Gli spaventosi e brutali attacchi terroristici che hanno sconvolto Parigi due volte in questo 2015 hanno imposto e stanno tuttora imponendo riflessioni, talvolta anche decisamente strutturali, riguardo numerosi aspetti della vita sociale e culturale europea. Nello specifico, come molti studiosi e analisti stanno mettendo in luce, giornalismo e comunicazione si trovano di fronte a un panorama che cambia in maniera piuttosto radicale, e sotto diversi punti di vista.

In primis, si va compiendo un percorso pluriennale, che già gli attacchi alle Torri Gemelle dell’11 settembre 2001 avevano portato sotto gli occhi di tutti: i movimenti terroristici internazionali (e islamici in particolare) applicano e sfruttano le logiche dei media, sia nei termini della copertura mediatica che vogliono ottenere per le loro azioni, sia in quelli della propaganda verso i propri seguaci e verso l’esterno; inoltre, proprio con Daesh questa attenzione verso logiche “occidentali” viene portata a significativi livelli di professionismo. Non a caso, il numero in preparazione della rivista Comunicazionepuntodoc è dedicato proprio a queste problematiche, con due approfondimenti specifici sui fatti di Parigi affidati a due grandi professionisti dei media e del giornalismo.

Vi è poi un profondo cambiamento nel giornalismo dei Paesi occidentali, che vede messo strutturalmente in discussione il processo stesso di intermediazione. Come è già stato fatto brillantemente notare, molto della copertura giornalistica legata ai fatti di Parigi del 13 novembre 2015 è nato sulla rete, attraverso le piattaforme di social network, ma non solo: l’informazione non è solo stata data, ma è stata fatta. Il processo di intermediazione giornalistica prosegue nella sua “traversata nel deserto”, e proprio eventi di questa portata si ripromettono di fare da pietra miliare anche nel campo del giornalismo, e lasciano intravedere i prodromi di quello che probabilmente sarà un futuro modello ancora in divenire.

Vi è infine una prospettiva di stampo etico-filosofico, che è stata drammaticamente centrale nell’analisi dell’attacco a Charlie Hebdo di gennaio, ma che – com’è ovvio – non si è risolta da allora, ed è anzi spesso tornata al centro del dibattito pubblico in diverse occasioni nei mesi scorsi: la prospettiva legata alla libertà di espressione del pensiero e alla libertà di stampa.

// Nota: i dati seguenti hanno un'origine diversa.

(* ===== verification/Uapi.v ===== *)
(** The user/kernel interface of [include/uapi/rd_wpctl_ioctl.h]: limits, the
    effective-address template of a hotspot, the configuration records and the
    request records that the device copies in and out.  Integer fields keep
    their C width as ranges; one-byte flags are raw bytes tested against 0. *)
From S2P Require Import Prelude.

Definition RD_WPCTL_LOG2_BUCKETS : Z := 64.
Definition RD_WPCTL_MAX_PAIR_HISTS : Z := 4096.
Definition RD_WPCTL_MAX_CALLCHAIN_DEPTH : Z := 8.
Definition RD_WPCTL_MAX_CONTEXTS : Z := 4096.
Definition RD_WPCTL_MAX_DWARF_STACK_BYTES : Z := 8192.

Definition RD_CALLCHAIN_OFF : Z := 0.
Definition RD_CALLCHAIN_FP : Z := 1.
Definition RD_CALLCHAIN_DWARF : Z := 2.

Definition RD_EXT_NONE : Z := 0.
Definition RD_EXT_LSL : Z := 1.
Definition RD_EXT_UXTW : Z := 2.
Definition RD_EXT_SXTW : Z := 3.
Definition RD_EXT_UXTX : Z := 4.
Definition RD_EXT_SXTX : Z := 5.

(** Errno values, returned negated by the module. *)
Definition EPERM : Z := 1.
Definition ENOENT : Z := 2.
Definition ESRCH : Z := 3.
Definition ENOMEM : Z := 12.
Definition EFAULT : Z := 14.
Definition EBUSY : Z := 16.
Definition EEXIST : Z := 17.
Definition EINVAL : Z := 22.
Definition ENOTTY : Z := 25.

(** The C test of an integer used as a condition. *)
Definition truthy (z : Z) : bool := negb (z =? 0).

Record rd_wpctl_decode := mk_decode {
  access_size : Z;
  base_reg : Z;
  base_is_sp : Z;
  has_imm : Z;
  has_index : Z;
  index_is_32 : Z;
  index_is_zero : Z;
  extend : Z;
  shift : Z;
  index_reg : Z;
  imm : Z;
}.

Record rd_wpctl_target := mk_target {
  pc_offset : Z;
  abs_pc : Z;
  aggregated_samples : Z;
  decode : rd_wpctl_decode;
}.

Record rd_wpctl_session_cfg := mk_session_cfg {
  cfg_wp_capacity : Z;
  cfg_callchain_mode : Z;
  cfg_bp_sample_period : Z;
  cfg_dwarf_stack_bytes : Z;
  cfg_dwarf_event_capacity : Z;
}.

Record rd_wpctl_thread_register := mk_thread_register {
  reg_tid : Z;
  reg_cpu : Z;
  reg_scratch_base : Z;
  reg_scratch_stride : Z;
}.

Record rd_wpctl_layout := mk_layout {
  layout_target_count : Z;
  layout_thread_count : Z;
  layout_bucket_count : Z;
}.

Record rd_wpctl_thread_stats := mk_thread_stats {
  st_index : Z;
  st_tid : Z;
  st_cpu : Z;
  st_active : Z;
  st_candidate_samples : Z;
  st_reservoir_seen : Z;
  st_reservoir_accepted : Z;
  st_reservoir_rejected : Z;
  st_hits : Z;
  st_evictions : Z;
  st_dropped : Z;
  st_pair_hist_used : Z;
  st_pair_hist_dropped : Z;
  st_context_used : Z;
  st_context_dropped : Z;
  st_callchain_failed : Z;
  st_callchain_truncated : Z;
  st_dwarf_event_used : Z;
  st_dwarf_event_dropped : Z;
  st_dwarf_stack_copy_failed : Z;
  st_dwarf_stack_bytes : Z;
}.

Record rd_wpctl_pair_hist_req := mk_pair_hist_req {
  phr_thread_index : Z;
  phr_entry_index : Z;
  phr_used : Z;
  phr_seed_context_id : Z;
  phr_reuse_context_id : Z;
  phr_seed_pc_offset : Z;
  phr_reuse_pc : Z;
  phr_buckets : list Z;
}.

Record rd_wpctl_context_req := mk_context_req {
  cr_thread_index : Z;
  cr_context_id : Z;
  cr_used : Z;
  cr_depth : Z;
  cr_ips : list Z;
}.

Record rd_wpctl_dwarf_snapshot := mk_dwarf_snapshot {
  snap_regs : list Z;
  snap_sp : Z;
  snap_pc : Z;
  snap_pstate : Z;
  snap_stack_base : Z;
  snap_stack_size : Z;
  snap_stack : list Z;
}.

Record rd_wpctl_dwarf_event_req := mk_dwarf_event_req {
  ev_thread_index : Z;
  ev_event_index : Z;
  ev_used : Z;
  ev_bucket : Z;
  ev_tid : Z;
  ev_target_index : Z;
  ev_seed_pc_offset : Z;
  ev_seed_pc : Z;
  ev_reuse_pc : Z;
  ev_seed_access : Z;
  ev_hit_access : Z;
  ev_delta : Z;
  ev_seed : rd_wpctl_dwarf_snapshot;
  ev_reuse : rd_wpctl_dwarf_snapshot;
}.

(** [memset(&x, 0, sizeof x)] for the records above.  Of the 8 KiB stack array
    of a snapshot the model keeps the [stack_size] bytes that were copied, as
    [snap_stack]; a zeroed snapshot has none. *)
Definition zero_snapshot : rd_wpctl_dwarf_snapshot :=
  {| snap_regs := replicate 31 0; snap_sp := 0; snap_pc := 0; snap_pstate := 0;
     snap_stack_base := 0; snap_stack_size := 0; snap_stack := [] |}.

Definition zero_dwarf_event : rd_wpctl_dwarf_event_req :=
  {| ev_thread_index := 0; ev_event_index := 0; ev_used := 0; ev_bucket := 0;
     ev_tid := 0; ev_target_index := 0; ev_seed_pc_offset := 0; ev_seed_pc := 0;
     ev_reuse_pc := 0; ev_seed_access := 0; ev_hit_access := 0; ev_delta := 0;
     ev_seed := zero_snapshot; ev_reuse := zero_snapshot |}.

#[export] Instance eta_pair_hist_req : Eta rd_wpctl_pair_hist_req := fun r =>
  mk_pair_hist_req (phr_thread_index r) (phr_entry_index r) (phr_used r)
    (phr_seed_context_id r) (phr_reuse_context_id r) (phr_seed_pc_offset r)
    (phr_reuse_pc r) (phr_buckets r).

#[export] Instance eta_dwarf_snapshot : Eta rd_wpctl_dwarf_snapshot := fun r =>
  mk_dwarf_snapshot (snap_regs r) (snap_sp r) (snap_pc r) (snap_pstate r)
    (snap_stack_base r) (snap_stack_size r) (snap_stack r).

#[export] Instance eta_dwarf_event_req : Eta rd_wpctl_dwarf_event_req := fun r =>
  mk_dwarf_event_req (ev_thread_index r) (ev_event_index r) (ev_used r) (ev_bucket r)
    (ev_tid r) (ev_target_index r) (ev_seed_pc_offset r) (ev_seed_pc r) (ev_reuse_pc r)
    (ev_seed_access r) (ev_hit_access r) (ev_delta r) (ev_seed r) (ev_reuse r).

#[export] Instance decode_eq_dec : EqDecision rd_wpctl_decode.
Proof. solve_decision. Defined.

Il grido “Je Suis Charlie”, declinato nelle varie lingue, ha ribadito come per larga parte del mondo occidentale la libertà di dire ciò che si pensa e di pubblicarlo prescinda dal condividerlo: questa rivendicazione, infatti, era così potente proprio perché pochissimi realmente “erano Charlie” (ovvero condividevano sia quanto pubblicato dal settimanale che, soprattutto, la sua impostazione brutalmente irriverente), e la celebre citazione attribuita un po’ forzatamente a Voltaire (“Non sono d’accordo con quello che dici, ma difenderò fino alla morte il tuo diritto a dirlo”) ha fatto in qualche modo da leitmotiv nelle analisi successive all’attentato.

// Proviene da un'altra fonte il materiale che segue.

Lemma pair_hist_refines_map_witness :
  exists th', rd_add_pair_hist_locked demo_thread 12920 0 4198404 0 13 = Some th'.
Proof.
  destruct (pair_hist_refines_map demo_thread zero_pair_table
              12920 0 4198404 0 13 eq_refl zero_pairs_wf) as (th' & _ & H & _).
  - split; [discriminate|reflexivity].
  - exists th'; exact H.
Defined.

End PairHist.
(** C22. In user mode with a non-null PC the frame-pointer capture terminates on
    every user memory.  The chain it stores is the PC followed by the return
    addresses of the frame walk, where a return address equal to the one kept
    before it is dropped (so direct recursion shows once), cut to eight entries.
    The stored depth is between 1 and 8, no access leaves the eight-entry buffer,
    and the truncation counter moves only when eight entries are stored. *)
Theorem callchain_is_cut_frame_walk (th : rd_thread_ctx) (r : pt_regs) (w : world) (fp : Z)
    (Hmode : user_mode r = true) (Hip : instruction_pointer r <> 0)
    (Hfp : pr_regs r !!z 29 = Some fp) (Hfp64 : is_u64 fp) :
  exists key th' lrs,
    rd_capture_callchain th (Some r) w = Some (key, th') /\
    fp_walk w fp lrs /\ 1 <= ck_depth key <= RD_WPCTL_MAX_CALLCHAIN_DEPTH /\
    length (ck_ips key) = 8%nat /\
    Contexts.key_chain key =
      take 8 (instruction_pointer r :: push_chain (instruction_pointer r) lrs) /\
    (th' = th \/ (ck_depth key = 8 /\ th' = th ⟦ callchain_truncated ::= inc64 ⟧)).
Proof.
  unfold rd_capture_callchain; rewrite Hmode, (proj2 (Z.eqb_neq _ 0) Hip); cbn [negb orb].
  rewrite zinsert_is_Some by done; cbn [mbind option_bind]; rewrite Hfp; cbn [mbind option_bind].
  set (key0 := mk_callchain_key 1 _).
  assert (Hk0 : key_inv key0) by (split; [split; discriminate|done]).
  destruct (capture_loop_total w key0 fp Hk0 Hfp64) as [res Hres].
  destruct (fp_walk_exists w fp Hfp64) as [lrs Hw].
  destruct (capture_loops_spec w fp lrs Hw ltac:(lia) key0 res Hk0) as (key & t & -> & Hk & Ht & Hchain);
    [by eapply iter_loop_sound|].
  rewrite Hres; exists key, (if t then th ⟦ callchain_truncated ::= inc64 ⟧ else th), lrs.
  unfold RD_WPCTL_MAX_CALLCHAIN_DEPTH; destruct Hk; split_and!; try done; [lia..|].
  destruct t; [right; split; [by apply Ht|done]|by left].
Qed.

Lemma capture_callchain_wf th regs w :
  (forall r, regs = Some r -> pt_regs_wf r) ->
  exists key th', rd_capture_callchain th regs w = Some (key, th') /\ Contexts.key_wf key /\
    (th' = th \/ th' = th ⟦ callchain_failed ::= inc64 ⟧ \/
     th' = th ⟦ callchain_truncated ::= inc64 ⟧).
Proof.
  intros Hwf; unfold rd_capture_callchain; destruct regs as [r|].
  2: { eexists _, _; split_and!; [done|split; [split; discriminate|done]|auto]. }
  destruct (_ || _) eqn:G.
  { eexists _, _; split_and!; [done|split; [split; discriminate|done]|auto]. }
  destruct (Hwf r eq_refl) as (Hlen & Hall & _).
  rewrite zinsert_is_Some by done; cbn [mbind option_bind].
  destruct (proj2 (zlookup_is_Some (pr_regs r) 29)) as [fp Hfp]; [lia|]; rewrite Hfp; cbn [mbind option_bind].
  apply zlookup_Some in Hfp as [_ Hfp]; eapply Forall_lookup_1 in Hall; [|done].
  set (key0 := mk_callchain_key 1 _).
  assert (Hk0 : key_inv key0) by (split; [split; discriminate|done]).
  destruct (capture_loop_total w key0 fp Hk0 Hall) as [res Hres].
  destruct (fp_walk_exists w fp Hall) as [lrs Hw].
  destruct (capture_loops_spec w fp lrs Hw ltac:(lia) key0 res Hk0) as (key & t & -> & Hk & _);
    [by eapply iter_loop_sound|].
  rewrite Hres; eexists _, _; split_and!; [done| |destruct t; auto].
  destruct Hk; split; [lia|done].
Qed.

End callchain.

Tra le numerose e sfaccettate declinazioni che tale dibattito ha preso nel corso degli ultimi mesi, è interessante segnalare come la vigorosa e quasi unanime alzata di scudi in favore della libertà di espressione al grido di “Je Suis Charlie” sia diventata una sorta di “parola d’ordine” ogniqualvolta sale alla ribalta del dibattito pubblico una presa di posizione o un’affermazione controversa. Non si contano, sia a livello di dichiarazioni ufficiali che, soprattutto, nei dibattiti su forum, social network sites e commenti agli articoli dei principali online news media, i richiami a “Je Suis Charlie”: sia come rivedicazione di libertà d’espressione, sia di converso come polemica accusa di ipocrisia o doppiopesismo.

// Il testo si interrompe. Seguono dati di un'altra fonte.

(* ===== verification/Sampling.v ===== *)
(** Correctness of the sampling path: the handlers of [Handlers.v] never fault
    on a well-formed thread, keep it well formed, and move its counters along
    fixed rows, so that every accepted candidate is accounted for as a hit, an
    eviction, a drop or an armed slot. *)
From S2P Require Import Prelude Uapi Buckets EffAddr KernelApi KTypes Tables Callchain.
From S2P Require Import Handlers.
Import Buckets EffAddr Contexts PairHist Callchain Snapshot.

(** * Slot choice *)

Lemma array_prefix_full {A} (l : list A) n : zlen l = n -> array_prefix l n = Some l.
Proof.
  intros <-; unfold array_prefix; rewrite Z.leb_refl, (proj2 (Z.leb_le 0 _)) by lia.
  by rewrite take_ge by lia.
Qed.

(** Draw number [n] of the generator started at [rng]. *)
Definition rng_after (rng : Z) (n : nat) : Z := Nat.iter n (fun r => (rd_next_random r).2) rng.
Definition draw_at (rng : Z) (n : nat) : Z := (rd_next_random (rng_after rng n)).1.

Lemma rng_after_S rng n : rng_after rng (S n) = rng_after (rd_next_random rng).2 n.
Proof. induction n as [|n IH]; [done|]; simpl in *; by rewrite IH. Qed.

(** The divisor of the replacement test and the saturating sample count. *)
Definition slot_odds (s : wp_slot) : Z := if wp_samples s =? 0 then 1 else wp_samples s.
Definition resampled (s : wp_slot) : wp_slot :=
  if wp_samples s =? U64_MAX then s else s ⟦ wp_samples ::= inc64 ⟧.
Definition replaces (rng : Z) (n : nat) (s : wp_slot) : Prop :=
  draw_at rng n mod slot_odds s = 0.

Lemma find_idle_spec slots i :
  match find_idle slots i with
  | Some j => exists n s, j = i + Z.of_nat n /\ slots !! n = Some s /\ slot_armed s = false /\
                forall m s', (m < n)%nat -> slots !! m = Some s' -> slot_armed s' = true
  | None => Forall (fun s => slot_armed s = true) slots
  end.
Proof.
  revert i; induction slots as [|s l IH]; intros i; simpl; [constructor|].
  destruct (slot_armed s) eqn:Hs.
  - specialize (IH (i + 1)); destruct (find_idle l (i + 1)).
    + destruct IH as (n & s' & -> & Hn & Hi & Hb); exists (S n), s'; split_and!; [lia|done..|].
      intros [|m] s2 Hm; simpl; [naive_solver|]; apply Hb; lia.
    + by constructor.
  - exists 0%nat, s; split_and!; [lia|done..|]; intros; lia.
Qed.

L’ultima declinazione in ordine di tempo si è avuta riguardo al titolo di prima pagina di Libero il giorno successivo agli attacchi di Parigi del 13 novembre. Sulla prima pagina del quotidiano campeggiava infatti un “Bastardi islamici” (ripetuto poi in intestazione alle pagine 2 e 3) che ha suscitato indignazione da più parti, e che porterà l’autore dell’editoriale, nonché direttore della testata, Maurizio Belpietro, a rispondere di tale scelta sia di fronte alla giustizia (è stato querelato per discriminazione per motivi religiosi) che di fronte all’Ordine dei Giornalisti (è partita una petizione online che ne richiede addirittura la radiazione dall’Albo dei giornalisti). In relazione a questo dibattito, ci sembra che emergano quattro punti interessanti e meritevoli di approfondimento.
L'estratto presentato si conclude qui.